#### Instructions for the task:
An exact copy is required of the lines from the one with "(** X3. Every" through the last line of the material below, and of nothing else.

#### Exercise inputs:
== Segment start ==
Lemma causticsBounce_continue_is_specular (scene : Scene) (k : Z)
      (st next : PathState) (deposit : list (Photon F)) :
  causticsBounce scene k st = Continue deposit next ->
  specularBounce scene k st next.
Proof.
  intros Hc.
  destruct (causticsBounce_updates_flag _ _ _ _ _ Hc)
    as (-> & info & Hhit & _).
  exists info. split; [exact Hhit|]. split; [|exact Hc].
  revert Hc. unfold causticsBounce. cbv zeta.
  destruct (vany fisnan (throughput st)); [discriminate|].
  destruct (vany (fun c => c <? f0) (throughput st)); [discriminate|].
  rewrite Hhit.
  destruct (getBxDFType (hitPrimitive info)); [|reflexivity].
  destruct (prev_specular st); discriminate.
Qed.

Lemma causticsLoop_causticOfLight (scene : Scene) (s s' : Sampler)
      (r : Ray F) (t : Vec3f F) :
  sampleRayFromLight scene s = ((r, t), s') ->
  forall n k st,
    (k = 0%Z /\ st = mkPathState t r false s') \/
    specularChain scene 0 (mkPathState t r false s') k st ->
    Forall (causticOfLight scene)
           (fst (bounceLoop (causticsBounce scene) n k st)).
Proof.
  intros Hs. induction n as [|n IH]; intros k st Hreach;
    cbn [bounceLoop]; [constructor|].
  destruct (causticsBounce scene k st) as [deposit s1|deposit next] eqn:E.
  - cbn [fst].
    destruct (causticsBounce_deposit_shape scene k st)
      as [Hnil | (wall & _ & Hp & Hhit & Hd & Hb)].
    + rewrite E in Hnil. cbn in Hnil. subst deposit. constructor.
    + rewrite E in Hb. injection Hb as -> _.
      destruct Hreach as [[_ ->] | Hchain]; [discriminate Hp|].
      constructor; [|constructor].
      exists s, s', r, t, k, st, wall. now repeat split.
  - pose proof (causticsBounce_continue_is_specular _ _ _ _ _ E) as Hstep.
    destruct (causticsBounce_updates_flag _ _ _ _ _ E) as [-> _].
    assert (Hnext : specularChain scene 0 (mkPathState t r false s')
                      (k + 1) next).
    { destruct Hreach as [[-> ->] | Hchain].
      - now apply chain_first.
      - now apply chain_next with (mid := st). }
    specialize (IH (k + 1)%Z next (or_intror Hnext)).
    destruct (bounceLoop (causticsBounce scene) n (k + 1)%Z next).
    exact IH.
Qed.

Lemma causticsPath_causticOfLight (this : PhotonMapping F) (scene : Scene)
      (s : Sampler) :
  Forall (causticOfLight scene) (fst (traceCausticsPhoton this scene s)).
Proof.
  unfold traceCausticsPhoton.
  destruct (sampleRayFromLight scene s) as [[r t] s'] eqn:Hs.
  apply (causticsLoop_causticOfLight scene s s' r t Hs). now left.
Qed.

(** X3. Every photon of the caustics map built by [build] is the end of a
    light path L S+ D: a path that starts with a ray and a throughput
    sampled on a light, bounces from iteration 0 of the loop on specular
    surfaces only, at least once, and then hits a diffuse surface, where the
    photon is recorded with the throughput and direction the path has
    there. *)
Theorem caustics_photons_follow_specular
        (this : PhotonMapping F) (scene : Scene) (sampler : Sampler)
        (nthreads : nat) (sg sc : Z -> nat) (p : Photon F) :
  (0 < finalGatheringDepth this)%Z ->
  In p (photons (causticsPhotonMap
                   (build this scene sampler nthreads sg sc))) ->
  causticOfLight scene p.
Proof.
  intros Hf.
  destruct (build_causticsPhotonMap this scene sampler nthreads sg sc Hf)
    as (this' & ss & _ & ->).
  intros Hin.
  pose proof (photonLoop_Forall (traceCausticsPhoton this' scene) sc
                (causticOfLight scene)
                (causticsPath_causticOfLight this' scene)
                (Z.to_nat (nPhotonsCaustics this)) 0%Z ss []
                (Forall_nil _)) as Hall.
  rewrite Forall_forall in Hall. now apply Hall.
Qed.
== Segment end ==
#### Exercise response:
(** X3. Every photon of the caustics map built by [build] is the end of a
    light path L S+ D: a path that starts with a ray and a throughput
    sampled on a light, bounces from iteration 0 of the loop on specular
    surfaces only, at least once, and then hits a diffuse surface, where the
    photon is recorded with the throughput and direction the path has
    there. *)
Theorem caustics_photons_follow_specular
        (this : PhotonMapping F) (scene : Scene) (sampler : Sampler)
        (nthreads : nat) (sg sc : Z -> nat) (p : Photon F) :
  (0 < finalGatheringDepth this)%Z ->
  In p (photons (causticsPhotonMap
                   (build this scene sampler nthreads sg sc))) ->
  causticOfLight scene p.
Proof.
  intros Hf.
  destruct (build_causticsPhotonMap this scene sampler nthreads sg sc Hf)
    as (this' & ss & _ & ->).
  intros Hin.
  pose proof (photonLoop_Forall (traceCausticsPhoton this' scene) sc
                (causticOfLight scene)
                (causticsPath_causticOfLight this' scene)
                (Z.to_nat (nPhotonsCaustics this)) 0%Z ss []
                (Forall_nil _)) as Hall.
  rewrite Forall_forall in Hall. now apply Hall.
Qed.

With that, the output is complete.